E subito dopo arrivavano le ballerine, ragazze ben fatte e dalla vita snella, e insieme con esse giovani fruttivendole, cantanti con le loro arpe, ruffiane e confettieri ambulanti. Tutta gente mandata dal diavolo ad accendere il fuoco della lussuria e a soffiarci dentro, giacché la lussuria è sempre compagna della crapula, e le Sacre Scritture mi confermano che dal vino e dall’ubriachezza deriva la lussuria.
[…]
Quei tre scapestrati, dei quali vi parlavo, un giorno, ben prima che le campane suonassero l’ora prima, se ne stavano a bere in una taverna: quando ad un tratto, mentre erano seduti a tavola, sentirono una campanella tintinnare nella strada, innanzi a un morto che veniva portato alla tomba. Uno di loro allora disse al suo garzone: «Presto, va’ a domandare chi è il morto che passa. Sappici dire, per bene, il suo nome».

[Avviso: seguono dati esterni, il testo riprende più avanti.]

(** X26.  [analyze_execution_result] leaves the diagnoser as it found it
    (no context is passed).  Its error list holds the diagnosis of every
    error of the result, in order, followed by the diagnosis of the whole
    [stderr] when that is not empty and matches a pattern.  A successful
    result gets no recommendation.  A failed one gets at most three: two
    for its most common category, which is the category of one of the
    diagnosed errors, and only for the categories dependency, gpu, data
    and network; and last, unless the exit code is 0, the advice to review
    the logs, also when there is no exit code.  The most common category
    is the one category with the most diagnoses whose first diagnosis
    comes before that of any other category with as many; the
    recommendations of a failed result are the two lines of the table
    for that category, or none for another category or without
    diagnoses, followed by the advice to review the logs. *)
Theorem analyze_execution_result_spec (t : table) (r : Executor.ExecutionResult) :
  let a := fst (analyze_execution_result t r) in
  snd (analyze_execution_result t r) = t /\
  ea_errors a
  = List.map (fun error => fst (diagnose t error None)) (Executor.errors r)
    ++ (match Executor.stderr r with
        | EmptyString => []
        | stderr_text =>
            if matched_pattern (fst (diagnose t stderr_text None))
            then [fst (diagnose t stderr_text None)] else []
        end) /\
  ea_warnings a = Executor.warnings r /\
  (Executor.success r = true -> ea_recommendations a = []) /\
  (length (ea_recommendations a) <= 3)%nat /\
  (Executor.success r = false -> Executor.exit_code r <> Some 0%Z ->
   List.last (ea_recommendations a) EmptyString = review_logs) /\
  (Executor.success r = false -> Executor.exit_code r = Some 0%Z ->
   ~ In review_logs (ea_recommendations a)) /\
  (forall advice, In advice (ea_recommendations a) -> advice <> review_logs ->
   exists error,
     In error (ea_errors a) /\
     In (d_category error) ["dependency"; "gpu"; "data"; "network"]) /\
  (Executor.success r = false ->
   let review :=
     match Executor.exit_code r with
     | Some 0%Z => []
     | _ => [review_logs]
     end in
   (ea_errors a = [] /\ ea_recommendations a = review) \/
   (exists cat,
      most_common_category cat (ea_errors a) /\
      ea_recommendations a = category_advice cat ++ review)) /\
  (forall cat cat',
     most_common_category cat (ea_errors a) ->
     most_common_category cat' (ea_errors a) -> cat = cat') /\
  (forall cat,
     (In cat ["dependency"; "gpu"; "data"; "network"] /\
      length (category_advice cat) = 2%nat) \/
     (~ In cat ["dependency"; "gpu"; "data"; "network"] /\
      category_advice cat = [])).
Proof.
  cbv zeta. unfold analyze_execution_result.
  rewrite diagnose_each_spec.
  set (ds := List.map (fun error => fst (diagnose t error None))
               (Executor.errors r)).
  assert (Hstderr :
    (match Executor.stderr r with
     | EmptyString => (ds, t)
     | stderr_text =>
         let '(d, t2) := diagnose t stderr_text None in
         (if matched_pattern d then ds ++ [d] else ds, t2)
     end)
    = (ds ++ match Executor.stderr r with
             | EmptyString => []
             | stderr_text =>
                 if matched_pattern (fst (diagnose t stderr_text None))
                 then [fst (diagnose t stderr_text None)] else []
             end, t)).
  { destruct (Executor.stderr r) as [|ch rest]; [now rewrite app_nil_r|].
    cbv zeta.
    pose proof (diagnose_without_context t (String ch rest)) as Hsame.
    destruct (diagnose t (String ch rest) None) as [d t2].
    cbn [fst snd] in *. subst t2.
    destruct (matched_pattern d); [reflexivity | now rewrite app_nil_r]. }
  rewrite Hstderr. clear Hstderr.
  set (ds' := ds ++ _). cbn [fst snd ea_errors ea_warnings ea_recommendations].
  split; [reflexivity|]. split; [reflexivity|]. split; [reflexivity|].
  split; [intros ->; reflexivity|].
  assert (Hrecs : forall exit_code,
    exists by_category,
      _generate_recommendations ds' exit_code
      = by_category ++ match exit_code with
                       | Some 0%Z => []
                       | _ => [review_logs]
                       end /\
      (length by_category <= 2)%nat /\
      ~ In review_logs by_category /\
      (forall advice, In advice by_category ->
         exists error,
           In error ds' /\
           In (d_category error) ["dependency"; "gpu"; "data"; "network"])).
  { intros exit_code. unfold _generate_recommendations.
    pose proof (most_common_cases (count_categories ds')) as Hcommon.
    destruct (most_common (count_categories ds')) as [cat|].
    2: { exists []. cbn. repeat split; auto. intros advice []. }
    apply count_categories_keys in Hcommon as (error & Hin & Hcat).
    destruct (String.eqb_spec cat "dependency") as [Hd|_];
      [|destruct (String.eqb_spec cat "gpu") as [Hg|_];
        [|destruct (String.eqb_spec cat "data") as [Hdata|_];
          [|destruct (String.eqb_spec cat "network") as [Hn|_]]]].
    5: { exists []. cbn. repeat split; auto. intros advice []. }
    all: eexists; (split; [reflexivity|]); (split; [cbn; lia|]);
         (split; [cbn; intros [H|[H|[]]]; discriminate|]);
         intros advice _; exists error; (split; [exact Hin|]);
         rewrite Hcat;
         match goal with H : _ = String _ _ |- _ => rewrite H end;
         cbn; tauto. }
  split.
  { destruct (Executor.success r); [cbn; lia|].
    destruct (Hrecs (Executor.exit_code r)) as (by_category & -> & Hlen & _).
    rewrite length_app.
    destruct (Executor.exit_code r) as [[| |]|]; cbn [length]; lia. }
  split.
  { intros -> Hcode.
    destruct (Hrecs (Executor.exit_code r)) as (by_category & -> & _).
    destruct (Executor.exit_code r) as [[|p|p]|]; try congruence;
      apply last_last. }
  split.
  { intros -> Hcode.
    destruct (Hrecs (Executor.exit_code r)) as (by_category & -> & _ & Hnot & _).
    rewrite Hcode, app_nil_r. exact Hnot. }
  split.
  { intros advice Hin Hne.
    destruct (Executor.success r); [destruct Hin|].
    destruct (Hrecs (Executor.exit_code r)) as (by_category & Heq & _ & _ & Hcat).
    rewrite Heq in Hin. apply in_app_or in Hin as [Hin|Hin].
    - exact (Hcat advice Hin).
    - destruct (Executor.exit_code r) as [[|p|p]|]; cbn in Hin;
        destruct Hin as [<-|[]] || destruct Hin; congruence. }
  split.
  { intros ->. cbv zeta. rewrite generate_recommendations_advice.
    pose proof (most_common_is_most_common ds') as Hmost.
    destruct (most_common (count_categories ds')) as [cat|].
    - right. exists cat. split; [exact Hmost | reflexivity].
    - left. split; [exact Hmost | reflexivity]. }
  split; [apply most_common_category_unique|].
  intros cat. unfold category_advice.
  destruct (String.eqb_spec cat "dependency") as [->|Hd];
    [left; split; [cbn; tauto | reflexivity]|].
  destruct (String.eqb_spec cat "gpu") as [->|Hg];
    [left; split; [cbn; tauto | reflexivity]|].
  destruct (String.eqb_spec cat "data") as [->|Hdata];
    [left; split; [cbn; tauto | reflexivity]|].
  destruct (String.eqb_spec cat "network") as [->|Hn];
    [left; split; [cbn; tauto | reflexivity]|].
  right. split; [|reflexivity].
  intros [H|[H|[H|[H|[]]]]]; congruence.
Qed.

«Signore, — rispose il ragazzo — non c’è affatto bisogno che io vada a domandarlo: me l’hanno detto due ore prima che voi veniste qua. Per Dio, era un vostro antico compagno. L’hanno ucciso improvvisamente stanotte, mentre se ne stava seduto, ubriaco sfatto, su di una panca; è stato un ladro, chiamato per soprannome ‘la Morte’, il quale uccide chiunque gli capita fra le mani; è arrivato e con la sua lancia gli ha rotto il cuore in due pezzi, e poi se n’è andato per la sua strada senza dire parola. Questa peste ha ucciso, qui in paese, un migliaio di persone: credete, pure, padrone, che bisogna guardarsi bene da un tal nemico. State all’erta, che non l’abbiate ad incontrare mai. Questo, almeno, è quanto ho saputo da mia madre. Non dico altro».
«Per Maria santissima, — soggiunse il padrone della taverna, — il ragazzo non dice bugie: quest’anno, in un grosso villaggio a più di un miglio di qui, costui ha ucciso moglie, marito, figlio, servitore e garzone. Credo che di casa stia laggiù. È meglio essere molto prudenti, anzi che rechi offesa a qualcuno».
«Per le braccia di Dio, — disse allora quello scapestrato, — ma è proprio un pericolo così grande incontrarsi con costui? Ebbene, lo andrò a cercare per la campagna, per la città. Lo giuro sulle sacre ossa di Dio. Sentite, compagni, noi tre siamo stati sempre d’accordo; ora stringiamoci la mano, facciamo un patto di fraterna alleanza, e andiamo ad uccidere noi questo falso traditore. Sull’onore di Dio, questo signor ‘la Morte’, che ha ammazzato tanta gente, prima di notte cadrà ammazzato».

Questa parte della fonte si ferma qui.